I'm not sure I entirely agree with this. Whether you access a file
via mmap() or via read(), the end result is that you still have to
access it, and since PG has significant chunks of system-dependent
code that it heavily relies on as it is (e.g., locking mechanisms,
shared memory), writing the I/O subsystem in a similar way doesn't
seem to me to be that much of a stretch (especially since PG already
has the storage manager), though it might involve quite a bit of work.
As for parallelization of I/O, the use of mmap() for reads should
signficantly improve parallelization -- now instead of issuing read()

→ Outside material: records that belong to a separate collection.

(* ===== verification/_CoqProject ===== *)
-Q . S2P
Prelude.v
GoStrings.v
Passwords.v
Snowflake.v
GoOs.v
SubmitTypes.v
SubmitBuffer.v
SubmitSpool.v
Digest.v
Utf8.v
SchedClient.v
SchedClientProofs.v
Delivery.v
WorkerSession.v
WorkerSessionProofs.v
GoFloat.v
Metrics.v
MetricsConcurrent.v
Alert.v
AlertProofs.v
Watch.v
GoTime.v
Traffic.v
TrafficProofs.v
TrafficDump.v
TrafficFlow.v
Gopool.v
GopoolList.v
Base64.v
Encrypt.v
EncryptProofs.v
ConfigLoader.v
ConfigProofs.v
ConfigShare.v
ConfigConcurrent.v
RedisLock.v
Timer.v
TimerLoop.v
Health.v
Release.v
Sharding.v
Dispatch.v
TcpContext.v
WorkerPool.v
Sanitize.v
Logging.v
Attributes.v
PromExport.v
StringsX.v
ParseFloat.v
OldHashes.v
Timex.v
TimeParse.v
RandId.v
Cache.v
Upload.v
UploadPlatforms.v
Tracing.v
Spans.v
Util.v
Trans.v
Cdn.v
ConfigSource.v
Smoke.v
Hlog.v
DefaultLogger.v
DingTalk.v
Rollout.v
RedisHealth.v
SecretTools.v
AlertStore.v
HttpTool.v
Codecs.v
TraceLegacy.v
AlertPipeline.v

system calls, possibly for the same set of blocks, all the backends
would essentially be examining the same data directly. The
performance improvements as a result of accessing the kernel's cache
pages directly instead of having it do buffer copies to process-local
memory should increase as concurrency goes up. But see below.
> More to the point, I think it is very hard to effectively coordinate
> multithreaded I/O, and mmap seems used mostly to manage relatively
> simple scenarios.
PG already manages and coordinates multithreaded I/O. The mechanisms
used to coordinate writes needn't change at all. But the way reads
are done relative to writes might have to be rethought, since an
mmap()ed buffer always reflects what's actually in kernel space at the
time the buffer is accessed, while a buffer retrieved via read()
reflects the state of the file at the time of the read(). If it's
necessary for the state of the buffers to be fixed at examination
time, then mmap() will be at best a draw, not a win.
> mmap doesn't look that promising.
This ultimately depends on two things: how much time is spent copying
buffers around in kernel memory, and how much advantage can be gained
by freeing up the memory used by the backends to store the
backend-local copies of the disk pages they use (and thus making that
memory available to the kernel to use for additional disk buffering).
The gains from the former are likely small. The gains from the latter
are probably also small, but harder to estimate.
The use of mmap() is probably one of those optimizations that should
be done when there's little else left to optimize, because the
potential gains are possibly (if not probably) relatively small and
the amount of work involved may be quite large.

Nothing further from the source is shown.